* _HOW TO COMPLETE THIS TASK_
When a line in the entries contains the word "Proof", copy that line in full.

++++++++++++++++++++

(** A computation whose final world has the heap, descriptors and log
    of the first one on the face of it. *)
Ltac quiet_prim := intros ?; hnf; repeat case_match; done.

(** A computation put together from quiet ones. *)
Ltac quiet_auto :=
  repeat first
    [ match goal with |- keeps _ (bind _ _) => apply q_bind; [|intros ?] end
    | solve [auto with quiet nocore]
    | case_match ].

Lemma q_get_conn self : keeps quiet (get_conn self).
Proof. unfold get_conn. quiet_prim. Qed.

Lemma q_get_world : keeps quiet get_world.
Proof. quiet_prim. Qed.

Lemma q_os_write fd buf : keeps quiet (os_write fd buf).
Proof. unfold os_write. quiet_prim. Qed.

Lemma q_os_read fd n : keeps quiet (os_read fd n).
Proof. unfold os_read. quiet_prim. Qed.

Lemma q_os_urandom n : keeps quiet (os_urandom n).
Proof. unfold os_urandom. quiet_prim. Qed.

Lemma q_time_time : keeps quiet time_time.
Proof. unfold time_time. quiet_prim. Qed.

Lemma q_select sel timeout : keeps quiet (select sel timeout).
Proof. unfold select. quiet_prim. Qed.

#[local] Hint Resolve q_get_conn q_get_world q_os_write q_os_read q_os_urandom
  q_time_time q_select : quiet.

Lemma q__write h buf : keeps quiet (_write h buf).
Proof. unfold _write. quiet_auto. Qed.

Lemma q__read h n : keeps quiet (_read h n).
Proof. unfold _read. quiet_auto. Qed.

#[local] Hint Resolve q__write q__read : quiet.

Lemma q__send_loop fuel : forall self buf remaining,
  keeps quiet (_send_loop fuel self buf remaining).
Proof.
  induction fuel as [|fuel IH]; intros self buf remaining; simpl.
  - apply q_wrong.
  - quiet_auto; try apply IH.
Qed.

++++++++++++++++++++

* _RESULT FOR THIS TASK_
Proof. unfold get_conn. quiet_prim. Qed.
Proof. quiet_prim. Qed.
Proof. unfold os_write. quiet_prim. Qed.
Proof. unfold os_read. quiet_prim. Qed.
Proof. unfold os_urandom. quiet_prim. Qed.
Proof. unfold time_time. quiet_prim. Qed.
Proof. unfold select. quiet_prim. Qed.
Proof. unfold _write. quiet_auto. Qed.
Proof. unfold _read. quiet_auto. Qed.
Proof.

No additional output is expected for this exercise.